Goal of the exercise: Please take the records that follow and repeat exactly the lines starting with the line with "intros Hnd Hin." and going on through the line with "eexists. split; [reflexivity|].".

(Collected data entries)
□ □ □ □ □
Lemma iter_turn_planet orbits n os p m ud :
  NoDup (orbit_addresses orbits) → (p, m, ud) ∈ orbits →
  Nat.iter n (turn orbits) os !! p
  = Nat.iter n (turn_by (speed ud)) <$> os !! p ∧
  Nat.iter n (turn orbits) os !! m
  = Nat.iter n (turn_by (speed ud * 2)) <$> os !! m.
Proof.
  intros Hnd Hin. induction n as [|n [IHp IHm]].
  - unfold Nat.iter. cbn [nat_rect].
    split; [destruct (os !! p)|destruct (os !! m)]; reflexivity.
  - rewrite !Nat.iter_succ.
    destruct (turn_planet orbits (Nat.iter n (turn orbits) os) p m ud
                Hnd Hin) as [Hp Hm].
    rewrite Hp, Hm, IHp, IHm.
    split; [destruct (os !! p)|destruct (os !! m)]; reflexivity.
Qed.

Lemma animate_run s orbits :
  desktop_page s → orbit_ready s orbits →
  ∃ s',
    animate s = (Normal (), s') ∧
    objects s' = turn orbits (objects s) ∧ planets s' = planets s ∧
    desktop_page s'.
Proof.
  intros (Hrs & [c Hc] & [rid Hr] & [sc Hsc] & [cam Hcam]) Hready.
  destruct s. cbn in Hrs, Hc, Hr, Hsc, Hcam. subst.
  unfold animate.
  erewrite run_bind by reflexivity.
  erewrite run_bind by reflexivity.
  erewrite run_bind by reflexivity.
  erewrite run_bind by (apply (spin_planets_run _ orbits); exact Hready).
  unfold render_scene.
  do 6 (erewrite run_bind by reflexivity).
  eexists. split; [reflexivity|].
  split; [reflexivity|]. split; [reflexivity|].
  split; [reflexivity|]. cbn. eauto.
Qed.

Lemma desktop_tick v frame s :
  v ≠ RArOnly → renderers s = [mkRenderer (Some LoopAnimate) false None] →
  step (program v) s (Tick frame) = exec animate s.
Proof.
  intros Hv Hrs. unfold step, handle, tick, exec.
  erewrite run_bind by reflexivity. rewrite Hrs.
  destruct v; [contradiction| |];
    cbn [forEach forEach_from animationLoop xrSession program p_loop
           part000 hybrid loop_of_later];
    unfold try_, mbind, JS_bind, exec, mret, JS_ret; reflexivity.
Qed.

(** Frames on the desktop page: each is one pass over the planets. *)
Lemma desktop_frames v frames s orbits :
  v ≠ RArOnly → desktop_page s → orbit_ready s orbits →
  desktop_page (run (program v) (Tick <$> frames) s) ∧
  planets (run (program v) (Tick <$> frames) s) = planets s ∧
  objects (run (program v) (Tick <$> frames) s)
  = Nat.iter (length frames) (turn orbits) (objects s).
Proof.
  intros Hv. revert s.
  induction frames as [|f frames IH]; intros s Hpage Hready.
  - split; [exact Hpage|]. split; reflexivity.
  - rewrite fmap_cons. cbn [length].
    change (run (program v) (Tick f :: (Tick <$> frames)) s)
      with (run (program v) (Tick <$> frames) (step (program v) s (Tick f))).
    destruct (animate_run s orbits Hpage Hready)
      as (s' & Hrun & Hos & Hps & Hpage').
    rewrite (desktop_tick v f s Hv (proj1 Hpage)).
    unfold exec. rewrite Hrun. cbn [snd].
    assert (orbit_ready s' orbits) as Hready'.
    { destruct Hready as (H1 & H2 & H3).
      split; [congruence|]. split; [exact H2|].
      rewrite Hos. now apply turn_keeps_planets. }
    destruct (IH s' Hpage' Hready') as (A & B & C).
    split; [exact A|]. split; [congruence|].
    rewrite C, Hos. symmetry. apply Nat.iter_succ_r.
Qed.

(** *** The planets of a page just loaded *)

Lemma new_planet_planet_of os t :
  new_planet os t → planet_of os t.1.1 t.1.2 t.2.
Proof.
  intros (po & mo & Hp & _ & Hc & _ & _ & Hm & _ & _ & _ & _ & Hud).
  exists po, mo. rewrite Hc. now repeat split.
Qed.

Lemma new_planets_NoDup os orbits :
  NoDup ((λ t, t.1.1) <$> orbits) → Forall (new_planet os) orbits →
  NoDup (orbit_addresses orbits).
Proof.
  intros Hnd Hall. unfold orbit_addresses. apply NoDup_app.
  split; [exact Hnd|]. split.
  - intros a Hp Hm.
    apply list_elem_of_fmap in Hp as (t & -> & Ht).
    apply list_elem_of_fmap in Hm as (t' & Heq & Ht').
    rewrite Forall_forall in Hall.
    destruct (Hall t Ht) as (po & _ & Hp & Hk & _).
    destruct (Hall t' Ht')
      as (_ & mo & _ & _ & _ & _ & _ & Hm & Hk' & _).
    rewrite Heq in Hp. congruence.
  - revert Hnd Hall.
    induction orbits as [|[[p m] ud] orbits IH]; intros Hnd Hall;
      [constructor|].
    rewrite fmap_cons in Hnd. apply NoDup_cons in Hnd as [Hp Hnd].
    apply Forall_cons in Hall as [Hnew Hall].
    rewrite fmap_cons. apply NoDup_cons. split; [|now apply IH].
    cbn [fst snd]. intros Hm.
    apply list_elem_of_fmap in Hm as (t' & Heq & Ht').
    rewrite Forall_forall in Hall.
    destruct Hnew as (_ & mo & _ & _ & _ & _ & _ & Hm & _ & Hpar & _).
    destruct (Hall t' Ht')
      as (_ & mo' & _ & _ & _ & _ & _ & Hm' & _ & Hpar' & _).
    cbn [fst snd] in Hm, Hpar. rewrite Heq in Hm.
    apply Hp. cbn [fst snd].
    assert (p = t'.1.1) as -> by congruence.
    now apply (list_elem_of_fmap_2 (λ t : nat * nat * UserData, t.1.1)).
Qed.

Lemma built_orbits os g configs rnd pivots :
  length pivots = length configs →
  (∀ i config, configs !! i = Some config →
     ∃ pivot, pivots !! i = Some pivot
              ∧ planet_at os g pivot config (rnd i)) →
  ∃ orbits,
    pivots = (λ t, t.1.1) <$> orbits ∧
    Forall (new_planet os) orbits ∧
    ∀ i config, configs !! i = Some config →
      ∃ p m, orbits !! i = Some (p, m, userData_of config (rnd i)).
Proof.
  revert configs rnd.
  induction pivots as [|pivot pivots IH]; intros [|c cs] rnd Hlen H;
    try discriminate Hlen.
  - exists []. split; [reflexivity|]. split; [constructor|].
    intros i config Hi. discriminate Hi.
  - destruct (H 0%nat c eq_refl) as (pivot' & Hp' & Hat).
    injection Hp' as <-.
    destruct (IH cs (λ i, rnd (S i))) as (orbits & Hps & Hall & Hidx).
    { now injection Hlen. }
    { intros i config Hi. exact (H (S i) config Hi). }
    destruct Hat as (po & mesh & mo & Hpo & Hk & _ & Hc & Hpos & Hrot
                     & Hmo & Hpar & Hkm & Hposm & Hrotm & _ & Hud).
    exists ((pivot, mesh, userData_of c (rnd 0%nat)) :: orbits).
    split; [rewrite fmap_cons, Hps; reflexivity|]. split.
    + constructor; [|exact Hall].
      exists po, mo. cbn [fst snd]. now repeat split.
    + intros [|i] config Hi.
      * injection Hi as <-. eauto.
      * exact (Hidx i config Hi).
Qed.

Lemma built_page v random s :
  v ≠ RArOnly → desktop_page s →
  planets s = [6; 8; 10; 12; 14; 16; 18; 20] →
  planets_built v random (objects s) 2 [6; 8; 10; 12; 14; 16; 18; 20] →
  ∃ orbits,
    desktop_page s ∧ orbit_ready s orbits ∧
    Forall (new_planet (objects s)) orbits ∧
    ∀ i config, planetConfig_of v !! S i = Some config →
      ∃ p m, orbits !! i = Some (p, m, userData_of config (random (S i))).
Proof.
  intros Hv Hpage Hplanets [_ Hbuilt].
  destruct (built_orbits (objects s) 2 (tail (planetConfig_of v))
              (λ i, random (S i)) [6; 8; 10; 12; 14; 16; 18; 20])
    as (orbits & Hps & Hall & Hidx).
  { destruct v; [contradiction|reflexivity|reflexivity]. }
  { intros i config Hi. apply Hbuilt.
    destruct v; [contradiction|exact Hi|exact Hi]. }
  exists orbits. split; [exact Hpage|]. split; [|split; [exact Hall|]].
  - split; [congruence|]. split.
    + apply (new_planets_NoDup (objects s)); [rewrite <- Hps|exact Hall].
      apply (bool_decide_unpack _). reflexivity.
    + eapply Forall_impl; [exact Hall|apply new_planet_planet_of].
  - intros i config Hi. apply Hidx.
    destruct v; [contradiction|exact Hi|exact Hi].
Qed.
□ □ □ □ □
Completed exercise:
  intros Hnd Hin. induction n as [|n [IHp IHm]].
  - unfold Nat.iter. cbn [nat_rect].
    split; [destruct (os !! p)|destruct (os !! m)]; reflexivity.
  - rewrite !Nat.iter_succ.
    destruct (turn_planet orbits (Nat.iter n (turn orbits) os) p m ud
                Hnd Hin) as [Hp Hm].
    rewrite Hp, Hm, IHp, IHm.
    split; [destruct (os !! p)|destruct (os !! m)]; reflexivity.
Qed.

Lemma animate_run s orbits :
  desktop_page s → orbit_ready s orbits →
  ∃ s',
    animate s = (Normal (), s') ∧
    objects s' = turn orbits (objects s) ∧ planets s' = planets s ∧
    desktop_page s'.
Proof.
  intros (Hrs & [c Hc] & [rid Hr] & [sc Hsc] & [cam Hcam]) Hready.
  destruct s. cbn in Hrs, Hc, Hr, Hsc, Hcam. subst.
  unfold animate.
  erewrite run_bind by reflexivity.
  erewrite run_bind by reflexivity.
  erewrite run_bind by reflexivity.
  erewrite run_bind by (apply (spin_planets_run _ orbits); exact Hready).
  unfold render_scene.
  do 6 (erewrite run_bind by reflexivity).
  eexists. split; [reflexivity|].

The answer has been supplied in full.